Healthy Chocolate Mousse
Hey guys, welcome to “Don’t Get Burned”! This is a segment in which we turn the daunting “easy, healthy” recipes you see plastered all over Pinterest to life. We aren’t experienced cooks but we are experienced tasters. By rating the recipes on two separate scales, easiness and taste, we can help you determine if you should even bother testing it in your own kitchen.
For today’s test, we tried to curb the sweet tooth with this recipe on nobiggie.net called “Healthy Chocolate Mousse”. This recipe is the epitome of easy with only 3 ingredients.

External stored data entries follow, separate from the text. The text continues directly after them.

(* ===== verification/EndToEnd.v ===== *)
(** * EndToEnd: an example run of two devices

    On one executable instance of the cryptography and of the network layer, a packet staged on one
    device makes both devices run a handshake and comes out of the other device unchanged: every
    function on the way, from the staging of the packet to the network stack, is evaluated. *)

From S2P Require Import Prelude Messages Skb Replay AllowedIps PeerLookup RateLimiter Crypto NoiseCrypto PrevQueue World Samples Objects Keypairs Noise Cookie Socket Queueing Timers Send Receive Peer.

#[local] Existing Instance toy_crypto.
#[local] Existing Instance toy_hashes.
#[local] Existing Instance toy_net.

(** The environment [s] seconds after boot, with fresh random numbers and addresses. *)
Definition at_time (s : Z) (secret : Z) : env :=
  {| ktime_get_coarse_boottime_ns := s * NSEC_PER_SEC; ktime_get_real_ts64 := (1700000000 + s, 0);
     jiffies := s * 1000; HZ := 1000; prandom_u32_max := fun _ => 0; random_secret := secret :: zeroes 31;
     random_indices := [secret * 1000]; random_nonce := zeroes 24; random_cookie_secret := secret :: zeroes 31;
     new_keypair := Some (Z.to_pos secret); aead_enc_alloc := true; aead_enc_setkey := true; aead_dec_alloc := true;
     aead_dec_setkey := true; new_peer := Some 1%positive; dst_cache_ok := true; new_job := Z.to_pos secret;
     alloc_skb_ok := true; skb_cow_data_ok := fun _ => true; skb_cow_head_ok := fun _ => true; skb_to_sgvec_ok := fun _ => true; aead_ok := fun _ => true;
     pskb_trim_ok := fun _ => true; rng_is_initialized := true; handshake_trylock_ok := true; cpu_online_mask := [0; 1]; nr_cpu_ids := 4;
     udp_sock_create4 := fun port _ => inr port; udp_sock_create6 := fun _ _ => None; ipv6_mod_enabled := true;
     net_alive := true; ns_capable := true; dst_cache_ip4 := None; dst_cache_ip6 := None;
     inet_confirm_addr := fun _ => true; ip_route_output_flow := fun _ => inr 2; ipv6_chk_addr := fun _ => true;
     ipv6_dst_lookup_flow := fun _ => None; entry_alloc_ok := true; net_id := 1 |}.

(** The device with private key [me]: its peer 1 has private key [other], lives at [addr] and may
    use the inner address [inner]. *)
Definition configure (me other : Z) (addr inner : bytes) : option wg_device :=
  let blank := {| static_public := zeroes 32; static_private := zeroes 32; has_identity := false |} in
  let id := wg_noise_set_static_identity_private_key (me :: zeroes 31) blank in
  let remote := wg_noise_set_static_identity_private_key (other :: zeroes 31) blank in
  let w := upd_d_static_identity (fun _ => id) sample_device in
  let w := upd_d_cookie_checker (fun c => wg_cookie_checker_precompute_device_keys id (wg_cookie_checker_init (at_time 1 me) c)) w in
  match wg_peer_create (at_time 1 me) (static_public remote) None w with
  | (inr p, w) =>
      let w := wg_socket_set_peer_endpoint p
                 {| ep_family := AF_INET; ep_port := [0; 80]; ep_addr := addr; ep_scope_id := 0; ep_src := zeroes 4; ep_src_if4 := 0 |} w in
      '(r, t) ← wg_allowedips_insert_v4 inner 32 (Some p) (Some 1%positive) (Some 2%positive) (d_peer_allowedips w);
      Some (upd_d_peer_allowedips (fun _ => t) w)
  | _ => None
  end.

(** ** The wire *)

(** An IPv4 header and a UDP header around a datagram from [src] to [dst]. *)
Definition ip_header (src dst : bytes) (len : nat) : bytes :=
  [69; 0] ++ be_bytes 2 (Z.of_nat len) ++ zeroes 8 ++ src ++ dst.
Definition udp_header (len : nat) : bytes := [0; 80; 0; 80] ++ be_bytes 2 (Z.of_nat len) ++ zeroes 2.

Definition on_wire (src dst datagram : bytes) : raw_datagram :=
  {| raw_skb := {| protocol := ETH_P_IP; saddr := src; daddr := dst; udp_source := [0; 80]; skb_iif := 2; data := [] |};
     raw_outer := ip_header src dst (28 + length datagram) ++ udp_header (8 + length datagram) ++ datagram;
     raw_data := udp_header (8 + length datagram) ++ datagram;
     raw_headlen := 8 + Z.of_nat (length datagram); raw_headroom := 100; raw_transport := 0; raw_may_pull := fun _ => true |}.

(** Take the outputs of a device. *)
Definition outputs (w : wg_device) : list output * wg_device := (d_outputs w, upd_d_outputs (fun _ => []) w).

(** Hand the datagrams of one device to the other. *)
Fixpoint deliver (e : env) (src dst : bytes) (outs : list output) (w : wg_device) : option wg_device :=
  match outs with
  | [] => Some w
  | ToSocket _ datagram _ :: outs => w ← wg_packet_receive e (on_wire src dst datagram) w; deliver e src dst outs w
  | _ :: outs => deliver e src dst outs w
  end.

Definition addr_a : bytes := [192; 168; 0; 1].
Definition addr_b : bytes := [192; 168; 0; 2].
Definition inner_a : bytes := [10; 0; 0; 1].
Definition inner_b : bytes := [10; 0; 0; 2].

(** A packet of 33 bytes from A to B inside the tunnel. *)
Definition inner_datagram : bytes := ip_header inner_a inner_b 33 ++ zseq 1 13.
Definition staged : packet :=
  {| pk_skb := {| protocol := ETH_P_IP; saddr := inner_a; daddr := inner_b; udp_source := []; skb_iif := 0; data := inner_datagram |};
     pk_nonce := 0; pk_mtu := 1420; pk_ds := 0 |}.

(** The datagrams A sends for the handshake, the ones B answers, those A sends then, and B when it
    has received and decrypted them. *)
Definition exchange : option (list output * list output * list output * wg_device) :=
  a ← configure 11 22 addr_b inner_b;
  b ← configure 22 11 addr_a inner_a;
  (* A has a packet but no key: it asks for a handshake *)
  let a := upd_peer 1 (upd_p_staged_packet_queue (fun l => l ++ [staged])) a in
  a ← wg_packet_send_staged_packets (at_time 10 31) 1 a;
  a ← wg_packet_handshake_send_worker (at_time 10 32) 1 a;
  let '(initiation, a) := outputs a in
  (* B consumes the initiation and responds *)
  b ← deliver (at_time 10 33) addr_a addr_b initiation b;
  b ← wg_packet_handshake_receive_worker (at_time 10 34) b;
  let '(response, b) := outputs b in
  (* A consumes the response and sends what it had staged *)
  a ← deliver (at_time 10 35) addr_b addr_a response a;
  a ← wg_packet_handshake_receive_worker (at_time 10 36) a;
  a ← wg_packet_encrypt_worker (at_time 10 37) a;
  a ← wg_packet_tx_worker (at_time 10 38) 1 a;
  let '(data, a) := outputs a in
  (* B decrypts *)
  b ← deliver (at_time 11 39) addr_a addr_b data b;
  b ← wg_packet_decrypt_worker (at_time 11 40) b;
  Some (initiation, response, data, b).

(** ... and what B hands to its network stack then. *)
Definition run : option (list output * list output * list output * list output) :=
  '(initiation, response, data, b) ← exchange;
  '(_, b) ← wg_packet_rx_poll 1 (at_time 11 41) 1 64 b;
  let '(delivered, b) := outputs b in
  Some (initiation, response, data, delivered).

Definition is_socket (len : nat) (o : output) : bool :=
  match o with ToSocket _ d _ => (length d =? len)%nat | _ => false end.

(** The shape of the run, as a check. *)
Definition as_expected (r : option (list output * list output * list output * list output)) : bool :=
  match r with
  | Some ([initiation], [response], [data], [ToStack p d]) =>
      is_socket 148 initiation && is_socket 92 response && is_socket 80 data && (p =? 1)%positive && bytes_eqb d inner_datagram
  | _ => false
  end.

Lemma as_expected_spec r :
  as_expected r = true ->
  exists initiation response data,
    r = Some ([initiation], [response], [data], [ToStack 1 inner_datagram]) /\
    is_socket 148 initiation = true /\ is_socket 92 response = true /\ is_socket 80 data = true.
Proof.
  unfold as_expected. intros H. repeat case_match; try done. bool_to_prop. subst.
  repeat match goal with H : (_ =? _)%positive = true |- _ => apply Pos.eqb_eq in H; subst end.
  repeat match goal with H : bytes_eqb _ _ = true |- _ => apply bytes_eqb_spec in H; subst end.
  do 3 eexists. split; [reflexivity|]. done.
Qed.

(** One run, on the example instance of the cryptography: two freshly configured devices that know
    each other's public keys. A packet staged on the first makes it send one initiation (148 bytes), the
    second answers with one response (92 bytes), the first sends one data message (padded to 48
    bytes, with header and tag 80 bytes), and the second hands exactly the staged packet to its
    network stack, from the peer whose allowed IPs contain its source. *)
Theorem packet_travels_end_to_end :
  exists initiation response data,
    run = Some ([initiation], [response], [data], [ToStack 1 inner_datagram]) /\
    is_socket 148 initiation = true /\ is_socket 92 response = true /\ is_socket 80 data = true.
Proof. apply as_expected_spec. vm_compute. reflexivity. Qed.
Lemma send_cookie_reply e skb i w :
  length (random_nonce e) = COOKIE_NONCE_LEN ->
  let w' := wg_packet_send_handshake_cookie e skb i w in
  costly w' = costly w /\ exists out, d_outputs w' = d_outputs w ++ out /\ (length out <= 1)%nat /\ Forall is_cookie_reply out.
Proof.
  intros Hn. cbv zeta. unfold wg_packet_send_handshake_cookie, wg_cookie_message_create.
  destruct (make_cookie e skb (d_cookie_checker w)) as [co ck] eqn:Eco.
  assert (Hco : length co = COOKIE_LEN) by (unfold make_cookie in Eco; injection Eco as <- _; apply blake2s_length).
  set (m := Build_message_handshake_cookie _ _ _ _). assert (Hm : length (message_handshake_cookie_bytes m) = sizeof_message_handshake_cookie).
  { unfold message_handshake_cookie_bytes, m. cbn [hc_type hc_receiver_index hc_nonce hc_encrypted_cookie].
    by rewrite !length_app, !le_bytes_length, xchacha_length, Hn, Hco. }
  unfold wg_socket_send_buffer_as_reply_to_skb. destruct (wg_socket_endpoint_from_skb skb) as [ret ep].
  assert (Hnone : exists out, d_outputs w = d_outputs w ++ out /\ (length out <= 1)%nat /\ Forall is_cookie_reply out).
  { exists []. rewrite app_nil_r. by split_and!; [|cbn; lia|]. }
  case_if; [by split|]. case_if; [by split|].
  destruct (send_to e _ _ ep 0 false) as [[r ep'] out] eqn:Es. split; [done|]. exists out. split; [done|].
  pose proof (send_to_single e (upd_d_cookie_checker (fun _ => ck) w) (message_handshake_cookie_bytes m) ep 0) as Hs.
  rewrite Es in Hs. destruct Hs as [Hs|[ep'' Hs]]; cbn [snd] in Hs; subst out.
  - split; [cbn; lia|constructor].
  - split; [cbn; lia|]. by constructor.
Qed.

Lemma validate_without_cookie e skb w r w' :
  bytes_eqb (compute_mac2 (data skb) (fst (make_cookie e skb (d_cookie_checker w)))) (mac2 (macs_of (data skb))) = false ->
  wg_cookie_validate_packet e skb true w = Some (r, w') ->
  (r = INVALID_MAC \/ r = VALID_MAC_BUT_NO_COOKIE) /\ costly w' = costly w /\ d_outputs w' = d_outputs w.
Proof.
  intros H. unfold wg_cookie_validate_packet. cbv zeta. case_if; [intros [= <- <-]; by auto|]. cbn [negb].
  destruct (make_cookie e skb (d_cookie_checker w)) as [co ck]. cbn [fst] in H. rewrite H. cbn [negb]. intros [= <- <-]. by auto.
Qed.

(** A cookie message is consumed without a look at the load. It costs one member of one peer. *)
Lemma cookie_message_costs e m w w' :
  wg_cookie_message_consume e m w = Some w' ->
  d_outputs w' = d_outputs w /\ d_keypairs w' = d_keypairs w /\ d_aead_handles w' = d_aead_handles w /\
  d_works w' = d_works w /\ d_jobs w' = d_jobs w /\
  (d_peers w' = d_peers w \/ exists p c, d_peers w' = alter (upd_p_latest_cookie (fun _ => c)) p (d_peers w)).
Proof.
  unfold wg_cookie_message_consume, index_lookup.
  destruct (wg_index_hashtable_lookup _ _ _ _) as [[[en p]|] t] eqn:El; [|intros [= <-]; split_and!; auto].
  assert (Ha : peer_alive w p = true).
  { unfold wg_index_hashtable_lookup in El. repeat case_match; simplify_eq; done. }
  unfold peer_alive in Ha. destruct (d_peers w !! p) as [pr|] eqn:Hp; [|done].
  unfold wg_peer_put, wg_peer_get. cbn [d_peers upd_peer upd_d_peers upd_d_index_hashtable].
  rewrite !lookup_alter_eq, Hp. cbn [fmap option_fmap option_map mbind option_bind p_refcount upd_p_latest_cookie upd_p_refcount].
  apply negb_true_iff, Z.eqb_neq in Ha. rewrite (proj2 (Z.eqb_neq _ _)) by lia. intros [= <-].
  split_and!; try done. right. exists p, (cookie_consume e m (p_latest_cookie pr)).
  cbn [d_peers upd_peer upd_d_peers upd_d_index_hashtable]. apply map_eq. intros q.
  destruct (decide (p = q)) as [<-|Hq]; [|by rewrite !lookup_alter_ne].
  rewrite !lookup_alter_eq, Hp. cbn. f_equal. destruct pr. unfold upd_p_refcount, upd_p_latest_cookie. cbn. f_equal. lia.
Qed.

(** C21: a flood of handshake messages costs nothing but cookie replies. While the device is under
    load, an initiation or a response that does not carry a MAC under the sender's current cookie
    changes no peer, no keypair, no index and queues no work: it is dropped, or answered with one
    cookie reply, which is shorter (64 bytes) than the initiation (148) or the response (92) it
    answers. The third kind of handshake message, a cookie, is consumed whatever the load: nothing is
    sent, no keypair, work or handle comes of it, and at most the cookie of one peer changes. *)
Theorem under_load_only_cookie_replies e skb w w' :
  length (random_nonce e) = COOKIE_NONCE_LEN ->
  fst (load_state e (d_handshake_queue_len w) (d_last_under_load w)) = true ->
  bytes_eqb (compute_mac2 (data skb) (fst (make_cookie e skb (d_cookie_checker w)))) (mac2 (macs_of (data skb))) = false ->
  wg_receive_handshake_packet e skb w = Some w' ->
  if skb_type (data skb) =? MESSAGE_HANDSHAKE_COOKIE then
    d_outputs w' = d_outputs w /\ d_keypairs w' = d_keypairs w /\ d_aead_handles w' = d_aead_handles w /\
    d_works w' = d_works w /\ d_jobs w' = d_jobs w /\
    (d_peers w' = d_peers w \/ exists p c, d_peers w' = alter (upd_p_latest_cookie (fun _ => c)) p (d_peers w))
  else
    costly w' = costly w /\ exists out, d_outputs w' = d_outputs w ++ out /\ (length out <= 1)%nat /\ Forall is_cookie_reply out.
Proof.
  intros Hn Hload Hmac. unfold wg_receive_handshake_packet.
  destruct (skb_type (data skb) =? MESSAGE_HANDSHAKE_COOKIE); [apply cookie_message_costs|].
  destruct (load_state e (d_handshake_queue_len w) (d_last_under_load w)) as [under_load last]. cbn [fst] in Hload. subst under_load.
  set (w1 := upd_d_last_under_load (fun _ => last) w).
  destruct (wg_cookie_validate_packet e skb true w1) as [[r w2]|] eqn:Ev; [|done]. cbv beta iota delta [mbind option_bind].
  apply validate_without_cookie in Ev as (Hr & Hc2 & Ho2); [|done].
  change (costly w) with (costly w1). change (d_outputs w) with (d_outputs w1). rewrite <- Hc2, <- Ho2. clearbody w1. clear Hc2 Ho2 Hmac w1.
  assert (Hnone : costly w2 = costly w2 /\ exists out, d_outputs w2 = d_outputs w2 ++ out /\ (length out <= 1)%nat /\ Forall is_cookie_reply out).
  { split; [done|]. exists []. rewrite app_nil_r. by split_and!; [|cbn; lia|]. }
  destruct Hr as [-> | ->].
  - assert (needs_cookie true INVALID_MAC = None) as -> by done. by intros [= <-].
  - assert (needs_cookie true VALID_MAC_BUT_NO_COOKIE = Some true) as -> by done.
    case_if; [intros [= <-]; by apply send_cookie_reply|]. case_if; [intros [= <-]; by apply send_cookie_reply|by intros [= <-]].
Qed.
End Load.
(* ===== verification/GiveUp.v ===== *)
(** * GiveUp: a handshake nobody answers is given up

    A retry is an expiry of the retransmission timer and the run of the work item it queues. Every
    retry sends another initiation and sets the timer again, as long as the number of attempts allows
    it; then the next expiry drops the packets that waited. *)

From S2P Require Import Prelude Messages Skb Replay AllowedIps PeerLookup PeerLookupProps RateLimiter Crypto NoiseCrypto PrevQueue World Samples Objects.
From S2P Require Import Keypairs Noise Cookie Socket Queueing Timers Send Receive TimerEvents Frames Workers Peer Device EndToEnd Safety.

Section GiveUp.
Context {C : Crypto} {K : Hashes} {N : NetStack}.

(** ** Retries *)










(** ** One retry *)

























(** ** All retries *)







End GiveUp.

(** ** An example *)

#[local] Existing Instance toy_crypto.
#[local] Existing Instance toy_hashes.
#[local] Existing Instance toy_net.



(* ===== verification/Progress.v ===== *)
(** * Progress: the crypto workers come to an end and leave no packet behind

    The loops of [wg_packet_encrypt_worker] and [wg_packet_decrypt_worker] take the packets off the
    device's rings until they are empty. Every packet they take is marked as crypted or dead, so that
    the queue of its peer, which waits for its first packet, can go on. *)

From S2P Require Import Prelude Messages Skb Replay AllowedIps PeerLookup RateLimiter Crypto NoiseCrypto PrevQueue World Samples Objects.
From S2P Require Import Keypairs Noise Cookie Socket Queueing Timers Send Receive DataPath.

(** A loop whose body keeps an invariant and makes a measure smaller as long as it goes on. *)
Lemma run_while_ends {S} (I : S -> Prop) (m : S -> nat) (body : S -> option (bool * S)) fuel s :
  (forall s, I s -> exists go_on s', body s = Some (go_on, s') /\ I s' /\ if go_on : bool then (m s' < m s)%nat else m s' = 0%nat) ->
  I s -> (m s < fuel)%nat -> exists s', run_while fuel body s = Some s' /\ I s' /\ m s' = 0%nat.
Proof.
  intros Hb. revert s. induction fuel as [|fuel IH]; intros s Hs Hm; [lia|]. cbn [run_while].
  destruct (Hb s Hs) as (go_on & s' & -> & Hs' & Hd). cbn [mbind option_bind]. destruct go_on; [|by exists s'].
  apply IH; [done|lia].
Qed.

(** ** The objects of a packet *)

(** A packet on a ring: it has a keypair, and its peer exists. *)
Definition job_ok (w : wg_device) (j : job_id) : Prop :=
  exists jb kp p pr, d_jobs w !! j = Some jb /\ d_keypairs w !! jb_keypair jb = Some kp /\ entry_peer (jb_keypair jb) w = Some p /\
    d_peers w !! p = Some pr /\ jb_packets jb <> [].

(** What the packets' objects are, apart from their contents. *)
Record same_objects (w w' : wg_device) : Prop := {
  so_keypairs k : is_Some (d_keypairs w !! k) -> is_Some (d_keypairs w' !! k);
  so_entries k : entry_peer k w' = entry_peer k w;
  so_peers p : is_Some (d_peers w !! p) -> is_Some (d_peers w' !! p)
}.

#[export] Instance same_objects_preorder : PreOrder same_objects.
Proof.
  split; [by split|]. intros w1 w2 w3 H1 H2. split.
  - intros k H. by apply H2, H1.
  - intros k. by rewrite (so_entries _ _ H2), (so_entries _ _ H1).
  - intros p H. by apply H2, H1.
Qed.

Lemma job_ok_same w w' j jb jb' :
  same_objects w w' -> d_jobs w !! j = Some jb -> d_jobs w' !! j = Some jb' -> jb_keypair jb' = jb_keypair jb -> jb_packets jb' <> [] ->
  job_ok w j -> job_ok w' j.
Proof.
  intros S Hj Hj' Hk Hpk (jb0 & kp & p & pr & Ej & Ek & Ep & Epr & _). rewrite Hj in Ej. injection Ej as <-.
  destruct (so_keypairs _ _ S (jb_keypair jb)) as [kp' Ek']; [by eexists|]. destruct (so_peers _ _ S p) as [pr' Epr']; [by eexists|].
  exists jb', kp', p, pr'. rewrite Hk, (so_entries _ _ S). done.
Qed.

(** Changing one peer keeps the objects, also when something else changes that is none of them. *)
Lemma peer_changed p f w w' :
  d_keypairs w' = d_keypairs w -> d_index_hashtable w' = d_index_hashtable w -> d_peers w' = alter f p (d_peers w) -> same_objects w w'.
Proof.
  intros E1 E2 E3. split.
  - intros k. by rewrite E1.
  - intros k. unfold entry_peer. by rewrite E2.
  - intros q. rewrite E3. by rewrite lookup_alter_is_Some.
Qed.

Lemma keypair_changed k f w w' :
  d_keypairs w' = alter f k (d_keypairs w) -> d_index_hashtable w' = d_index_hashtable w -> d_peers w' = d_peers w -> same_objects w w'.
Proof.
  intros E1 E2 E3. split.
  - intros q. rewrite E1. by rewrite lookup_alter_is_Some.
  - intros q. unfold entry_peer. by rewrite E2.
  - intros q. by rewrite E3.
Qed.

Lemma objects_unchanged w w1 w' :
  d_keypairs w1 = d_keypairs w -> d_index_hashtable w1 = d_index_hashtable w -> d_peers w1 = d_peers w -> same_objects w1 w' -> same_objects w w'.
Proof.
  intros E1 E2 E3 [S1 S2 S3]. split.
  - intros k. rewrite <- E1. apply S1.
  - intros k. rewrite S2. unfold entry_peer. by rewrite E2.
  - intros p. rewrite <- E3. apply S3.
Qed.

Lemma kref_release_objects p w : is_Some (d_peers w !! p) ->
  exists w', kref_release p w = Some w' /\ same_objects w w' /\ d_jobs w' = d_jobs w /\ d_encrypt_queue w' = d_encrypt_queue w /\ d_decrypt_queue w' = d_decrypt_queue w.
Proof.
  intros [pr Hp]. unfold kref_release, wg_packet_purge_staged_packets. change (d_peers (upd_d_index_hashtable _ w)) with (d_peers w).
  rewrite Hp. cbn [mbind option_bind]. eexists. split; [reflexivity|]. split; [|done].
  set (w1 := upd_d_index_hashtable _ w).
  assert (S1 : same_objects w w1).
  { split; try done. intros k. unfold entry_peer. change (ix_entries (d_index_hashtable w1)) with (alter (with_hashed false) (Handshake p) (ix_entries (d_index_hashtable w))).
    by rewrite lookup_alter_ne. }
  etransitivity; [exact S1|]. by eapply (peer_changed p).
Qed.
(** X14: a cancelled line stays cancelled.  In every class no method ever
    sets [start]: after any operations, also when one of them raises,
    [start] is what it was or [None], so once [cancel_contract] has
    cleared it nothing brings it back. *)
Theorem start_is_only_cleared :
  Driver.start_only_cleared Contract.t Contract.start
  /\ Driver.start_only_cleared MTMContract.t MTMContract.start
  /\ Driver.start_only_cleared TermContract.t TermContract.start
  /\ Driver.start_only_cleared PrepaidContract.t PrepaidContract.start.
Proof.
  split; [|split; [|split]]; intros ops c h.
  - apply (run_invariant
             (fun c c' => Contract.start c' = Contract.start c
                          \/ Contract.start c' = None)); clear.
    + auto.
    + intros c1 c2 c3 [H1|H1] [H2|H2]; rewrite ?H2, ?H1; auto.
    + intros o c h. start_kept o.
  - apply (run_invariant
             (fun c c' => MTMContract.start c' = MTMContract.start c
                          \/ MTMContract.start c' = None)); clear.
    + auto.
    + intros c1 c2 c3 [H1|H1] [H2|H2]; rewrite ?H2, ?H1; auto.
    + intros o c h. start_kept o.
  - apply (run_invariant
             (fun c c' => TermContract.start c' = TermContract.start c
                          \/ TermContract.start c' = None)); clear.
    + auto.
    + intros c1 c2 c3 [H1|H1] [H2|H2]; rewrite ?H2, ?H1; auto.
    + intros o c h. start_kept o.
  - apply (run_invariant
             (fun c c' => PrepaidContract.start c' = PrepaidContract.start c
                          \/ PrepaidContract.start c' = None)); clear.
    + auto.
    + intros c1 c2 c3 [H1|H1] [H2|H2]; rewrite ?H2, ?H1; auto.
    + intros o c h. start_kept o.
Qed.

Before we get into the review, we should mention that we used a can of coconut cream instead of the coconut milk in the recipe because we couldn’t locate the canned coconut milk in our store. In the recipe you are supposed to refrigerate the coconut milk overnight and then pour off the milk on top and use the cream left at the bottom. So in hindsight, we probably used double the amount of coconut cream, so if you make this it may turn out more of a mousse consistency.
One benefit to using the coconut cream instead of the coconut milk is that if you have a spur of the moment craving, you can make this quicker than if you had to chill the milk overnight. By using the cream, you may lose the light, airy texture of the mousse. However, the bonus of the coconut milk is that you can use the leftover coconut water for a smoothie or whatever you please.
With all of that out of the way, let’s get into the recipe review.
This recipe was ridiculously easy and left little room for error. So it is perfect for those of us who cannot cook. Although it was easy to make, it will still wow you with its taste. You may be a 1 star cook but that doesn’t mean you can’t make this a 5 star meal.
Although it was easy to make, it will still wow you with its taste.
The mousse has the potential to be eaten on its own or served with fresh fruit, such as strawberries. If you want to step out of your comfort zone, you could also try pineapple, star fruit, blueberries, or any other fruits you may have laying around. If it’s a cheat day, this would also pair well with marshmallows, graham crackers, or a nice red wine.
While the recipe called for 2-3 tablespoons of cocoa powder, we ended up adding 4 tablespoons. When we taste tested the mousse when we were mixing it, it only tasted like coconut (which we aren’t the biggest fans of), so this lead us to adding the extra tablespoon. Looking back however, we could have skipped out on the last tablespoon because it got too chocolatey. My recommendation for this recipe is that if you plan on dipping fruit into it, you should add the extra cocoa powder, but if you plan to eat it plain, then stick with the suggested amount.
If you taste the mousse during the mixing, it might seem extremely coconutty; however, once it is done and sets for a few minutes, the coconut taste goes away and you can only taste the chocolate. So if you aren’t a fan of coconut, no need to worry about tasting it.
Healthy Chocolate Mousse
- •1 can coconut milk
- •2-3 tablespoons cocoa powder
- •1 tablespoon honey raw and unfiltered
- •Chill a can of coconut milk (not reduced fat) overnight.
- •Open and drain off the coconut water, save this water and use it in a green smoothie.
- •Scoop out the coconut cream into a bowl.
- •Mix with a hand mixer until light and airy.
- •Add dry cocoa powder and honey.
- •Mix until well combined and creamy
- •Enjoy with fresh fruit like: strawberries, raspberries or bananas.